Beginning at the line that contains "Definition idOf (w" and ending at the last line of the records below, retype each line exactly and add nothing.

Start of PROVIDED DATA

(** * remove-background-next: the worker pool and the worker script

    A shallow embedding of [worker-pool.js] (class [WorkerPool]) and of
    [worker.js] (class [PipelineSingleton] and the message listener), with
    the properties of the pool coordinator and of the execution unit
    stated and proved over it.

    JavaScript objects with identity ([Worker] objects, promises) live in
    stores indexed by allocation order; a reference is an index.  The
    pool's [Map] and [Set] are insertion-ordered, as in JavaScript, and
    are kept as lists.  Everything the pool does to the outside
    ([postMessage], [resolve], [reject], progress callbacks, [terminate],
    [setTimeout]) is appended to a log of actions. *)

From stdpp Require Import base list strings pretty.

Open Scope string_scope.
Open Scope nat_scope.
Open Scope list_scope.

(** ** JavaScript values carried by messages *)

#[warnings="-register-all"]
Inductive JsVal :=
| VUndef
| VNull
| VNum (n : Z)
| VStr (s : string)
| VBuf (bytes : list Z)
| VErr (message : string)
| VObj (fields : list (string * JsVal)).

Fixpoint assoc (k : string) (fs : list (string * JsVal)) : JsVal :=
  match fs with
  | [] => VUndef
  | (k', v) :: fs' => if decide (k = k') then v else assoc k fs'
  end.

(** [v.k]: a missing property reads as [undefined]. *)
Definition getField (k : string) (v : JsVal) : JsVal :=
  match v with
  | VObj fs => assoc k fs
  | VErr m => if decide (k = "message") then VStr m else VUndef
  | _ => VUndef
  end.

(** [v] is [null] or [undefined]: the values whose properties cannot be
    read. *)
Definition nullish (v : JsVal) : bool :=
  match v with
  | VUndef | VNull => true
  | _ => false
  end.

(** [v === "lit"] for a string literal. *)
Definition isStr (v : JsVal) (lit : string) : bool :=
  match v with
  | VStr s => bool_decide (s = lit)
  | _ => false
  end.

(** The message of [new Error(v)]. *)
Definition toMessage (v : JsVal) : string :=
  match v with
  | VUndef => ""
  | VNull => "null"
  | VNum n => pretty n
  | VStr s => s
  | VBuf _ => "[object ArrayBuffer]"
  | VErr m => "Error: " +:+ m
  | VObj _ => "[object Object]"
  end.

Definition newError (v : JsVal) : JsVal := VErr (toMessage v).

(** ** Insertion-ordered [Set] and [Map] *)

Section JsCollections.
Context {A : Type} `{EqDecision A}.

Definition jsset_add (x : A) (l : list A) : list A :=
  if decide (x ∈ l) then l else l ++ [x].

Definition jsset_delete (x : A) (l : list A) : list A :=
  filter (λ y, y ≠ x) l.

Context {V : Type}.

Fixpoint jsmap_get (k : A) (m : list (A * V)) : option V :=
  match m with
  | [] => None
  | (k', v) :: m' => if decide (k = k') then Some v else jsmap_get k m'
  end.

Fixpoint jsmap_set (k : A) (v : V) (m : list (A * V)) : list (A * V) :=
  match m with
  | [] => [(k, v)]
  | (k', v') :: m' =>
      if decide (k = k') then (k, v) :: m' else (k', v') :: jsmap_set k v m'
  end.

Definition jsmap_delete (k : A) (m : list (A * V)) : list (A * V) :=
  filter (λ kv, kv.1 ≠ k) m.
End JsCollections.

(** ** Data model of the pool *)

(** References to [Worker] objects and to promises. *)
Abbreviation wref := nat (only parsing).
Abbreviation pref := nat (only parsing).

(** A [Worker] object with the two properties the pool sets on it, and
    whether [terminate()] was called on it. *)
Record WorkerObj := mkWorker {
  worker_id : nat;
  worker_busy : bool;
  worker_terminated : bool
}.

(** The task object built by [processImage]; [task_promise] stands for the
    [resolve]/[reject] pair of the promise it was created in. *)
Record Task := mkTask {
  task_id : string;
  task_imageUrl : string;
  task_promise : pref;
  task_onProgress : option nat;
  task_worker : option wref
}.

Inductive PromiseState :=
| Pending
| Fulfilled (v : JsVal)
| Rejected (e : JsVal).

Inductive Action :=
| PostMessage (w : wref) (msg : JsVal)
| CallResolve (p : pref) (v : JsVal)
| CallReject (p : pref) (e : JsVal)
| CallProgress (cb : nat) (data : JsVal)
| TerminateWorker (w : wref)
| SetTimeout (w : wref) (ms : nat)
| ThrowTypeError.

Record Pool := mkPool {
  maxWorkers : nat;
  workers : list (option wref);
  taskQueue : list Task;
  activeTasks : list (string * Task);
  readyWorkers : list wref;
  isInitializing : bool;
  heap : list WorkerObj;
  promises : list PromiseState;
  timers : list wref;
  log : list Action
}.

Definition with_workers (x : list (option wref)) (s : Pool) : Pool :=
  mkPool (maxWorkers s) x (taskQueue s) (activeTasks s) (readyWorkers s)
    (isInitializing s) (heap s) (promises s) (timers s) (log s).
Definition with_taskQueue (x : list Task) (s : Pool) : Pool :=
  mkPool (maxWorkers s) (workers s) x (activeTasks s) (readyWorkers s)
    (isInitializing s) (heap s) (promises s) (timers s) (log s).
Definition with_activeTasks (x : list (string * Task)) (s : Pool) : Pool :=
  mkPool (maxWorkers s) (workers s) (taskQueue s) x (readyWorkers s)
    (isInitializing s) (heap s) (promises s) (timers s) (log s).
Definition with_readyWorkers (x : list wref) (s : Pool) : Pool :=
  mkPool (maxWorkers s) (workers s) (taskQueue s) (activeTasks s) x
    (isInitializing s) (heap s) (promises s) (timers s) (log s).
Definition with_isInitializing (x : bool) (s : Pool) : Pool :=
  mkPool (maxWorkers s) (workers s) (taskQueue s) (activeTasks s)
    (readyWorkers s) x (heap s) (promises s) (timers s) (log s).
Definition with_heap (x : list WorkerObj) (s : Pool) : Pool :=
  mkPool (maxWorkers s) (workers s) (taskQueue s) (activeTasks s)
    (readyWorkers s) (isInitializing s) x (promises s) (timers s) (log s).
Definition with_promises (x : list PromiseState) (s : Pool) : Pool :=
  mkPool (maxWorkers s) (workers s) (taskQueue s) (activeTasks s)
    (readyWorkers s) (isInitializing s) (heap s) x (timers s) (log s).
Definition with_timers (x : list wref) (s : Pool) : Pool :=
  mkPool (maxWorkers s) (workers s) (taskQueue s) (activeTasks s)
    (readyWorkers s) (isInitializing s) (heap s) (promises s) x (log s).
Definition emit (a : Action) (s : Pool) : Pool :=
  mkPool (maxWorkers s) (workers s) (taskQueue s) (activeTasks s)
    (readyWorkers s) (isInitializing s) (heap s) (promises s) (timers s)
    (log s ++ [a]).

(** ** Primitive steps on the stores *)

(** [worker.busy = b] *)
Definition set_busy (w : wref) (b : bool) (s : Pool) : Pool :=
  with_heap (alter (λ o, mkWorker (worker_id o) b (worker_terminated o)) w
               (heap s)) s.

(** [worker.terminate()] *)
Definition terminateWorker (w : wref) (s : Pool) : Pool :=
  emit (TerminateWorker w)
    (with_heap (alter (λ o, mkWorker (worker_id o) (worker_busy o) true) w
                  (heap s)) s).

(** [worker.id]; a reference always points into the heap. *)
Definition idOf (w : wref) (s : Pool) : nat :=
  from_option worker_id 0 (heap s !! w).

Definition busyOf (w : wref) (s : Pool) : option bool :=
  worker_busy <$> heap s !! w.

(** A promise settles on the first [resolve] or [reject] only. *)
Definition settle (p : pref) (r : PromiseState) (s : Pool) : Pool :=
  match promises s !! p with
  | Some Pending => with_promises (<[p := r]> (promises s)) s
  | _ => s
  end.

End of PROVIDED DATA

## ANSWER
Definition idOf (w : wref) (s : Pool) : nat :=
  from_option worker_id 0 (heap s !! w).

Definition busyOf (w : wref) (s : Pool) : option bool :=
  worker_busy <$> heap s !! w.

(** A promise settles on the first [resolve] or [reject] only. *)
Definition settle (p : pref) (r : PromiseState) (s : Pool) : Pool :=
  match promises s !! p with
  | Some Pending => with_promises (<[p := r]> (promises s)) s
  | _ => s
  end.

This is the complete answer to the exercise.